INSTRUCTIONS FOR THE TASK —
Exactly as written, restate the material below from its first line through the line containing "ready is left", and stop there.

SUPPLIED RECORDS —
(** C11. A reconciliation outside an update decides from what the components
    report, and does nothing else.  A created cluster starts to initialise.  An
    initialising one is running once every component is ready; until then, like
    a reconfigured one while some component is not running, its components are
    synchronised.  A running cluster whose components are all ready is left
    alone; one with a component that is not running is reconfigured; otherwise
    some components need an update, and either the selector admits one, and the
    update starts with the flow and the components the specification of the
    choice names, or the cluster waits.  Each change of the cluster state is
    saved. *)
Theorem cluster_decisions (f : Factory W) (w w1 : W) (cs : list (Component W))
    (q s : option (Component W)) (ss : list SyncStatus)
    (Hf : FactoryLaws f) (Hmanaged : sp_IsManaged (yt_Spec (resource w)) = true)
    (Hb : buildComponents f (yt_Spec (resource w)) = Some (cs, q, s)) (Ho : observed cs w ss w1) :
  let spec := yt_Spec (resource w) in
  let goes state := sends (Sync f w) (set_status (set_st_State state) w1) in
  let synchronises := Sync f w = Manager_Sync (mkComponentManager cs q s (summary cs ss)) w1 in
  let chosen := needing_update cs ss in
  match st_State (status w) with
  | ClusterStateCreated => goes ClusterStateInitializing requeue requeue
  | ClusterStateInitializing =>
      if all_ready ss then goes ClusterStateRunning requeue requeue else synchronises
  | ClusterStateReconfiguration =>
      if forallb IsRunningStatus ss then goes ClusterStateRunning Result_zero Result_zero else synchronises
  | ClusterStateRunning =>
      if all_ready ss then Sync f w = Some ((Result_zero, None), w1)
      else if negb (forallb IsRunningStatus ss) then goes ClusterStateReconfiguration requeue requeue
      else
        chosen <> [] /\ (forall c, c ∈ chosen -> c ∈ cs) /\
        match flow_spec cmp_GetType cmp_GetName (sp_UpdateSelector spec) (sp_EnableFullUpdate spec) chosen with
        | None => Sync f w = Some ((requeue, None), w1)
        | Some (fl, names) =>
            sends (Sync f w)
              (set_updateStatus (set_us_Components names) (set_updateStatus (set_us_Flow fl)
                 (set_status (set_st_State ClusterStateUpdating) w1))) requeue Result_zero
        end
  | _ => True
  end.
Proof.
  intros spec goes synchronises chosen. unfold goes, synchronises, spec, chosen.
  assert (control w1 = control w) as Hc.
  { eapply (NewComponentManager_frame f Hf w). apply NewComponentManager_iff. by exists cs, q, s, ss. }
  unfold control in Hc. injection Hc as _ _ _ Hfull Hsel Hst _ _ _ _.
  rewrite <- Hst, <- Hfull, <- Hsel.
  rewrite (Sync_observed f w w1 cs q s ss) by done. unfold sync_state, GetClusterState. rewrite run_assoc, run_gets.
  destruct (st_State (status w1)) eqn:Hs1; try exact I.
  - apply save_assoc.
  - change (needSync _) with (existsb (fun s => negb (bool_decide (s = SyncStatusReady))) ss).
    rewrite existsb_negb, negb_involutive. fold (all_ready ss). destruct (all_ready ss); [apply save_assoc|done].
  - by apply sync_running_decides with w.
  - change (needInit _) with (existsb (fun s => negb (IsRunningStatus s)) ss).
    rewrite existsb_negb, negb_involutive. destruct (forallb IsRunningStatus ss); [apply save_assoc|done].
Qed.
End Decisions.

(** ** Witness: a running cluster whose masters need an update *)

Import RefKube RefMeta.

Module DecisionWitness.
Definition factory : Factory (World unit YtsaurusStatus) :=
  SampleFactory.factory MasterType SyncStatusNeedLocalUpdate.
Definition world : World unit YtsaurusStatus :=
  mkWorld (sample_Ytsaurus ClusterStateRunning) tt (sample_Status ClusterStateRunning).
Definition types : list ComponentType :=
  [DiscoveryType; MasterType; YtsaurusClientType; DataNodeType; HttpProxyType; TabletNodeType; SchedulerType;
   ControllerAgentType].
Definition component : ComponentType -> Component (World unit YtsaurusStatus) :=
  SampleFactory.component MasterType SyncStatusNeedLocalUpdate.
Definition status_of (t : ComponentType) : SyncStatus :=
  if decide (t = MasterType) then SyncStatusNeedLocalUpdate else SyncStatusReady.

Lemma observed_sample ts : observed (map component ts) world (map status_of ts) world.
Proof.
  induction ts as [|t ts IH]; [constructor|].
  exact (observed_cons (component t) _ _ _ (SimpleStatus (status_of t)) _ _ _ _ eq_refl eq_refl eq_refl IH).
Qed.
End DecisionWitness.

Lemma cluster_decisions_witness :
  sends (Sync DecisionWitness.factory DecisionWitness.world)
    (set_updateStatus (set_us_Components None)
       (set_updateStatus (set_us_Flow UpdateFlowFull)
          (set_status (set_st_State ClusterStateUpdating) DecisionWitness.world))) requeue Result_zero.
Proof.
  exact (proj2 (proj2 (cluster_decisions DecisionWitness.factory DecisionWitness.world
    DecisionWitness.world (map DecisionWitness.component DecisionWitness.types)
    None (Some (DecisionWitness.component SchedulerType))
    (map DecisionWitness.status_of DecisionWitness.types) (SampleFactory.factory_laws _ _) eq_refl eq_refl
    (DecisionWitness.observed_sample _)))).
Defined.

ANSWER —
(** C11. A reconciliation outside an update decides from what the components
    report, and does nothing else.  A created cluster starts to initialise.  An
    initialising one is running once every component is ready; until then, like
    a reconfigured one while some component is not running, its components are
    synchronised.  A running cluster whose components are all ready is left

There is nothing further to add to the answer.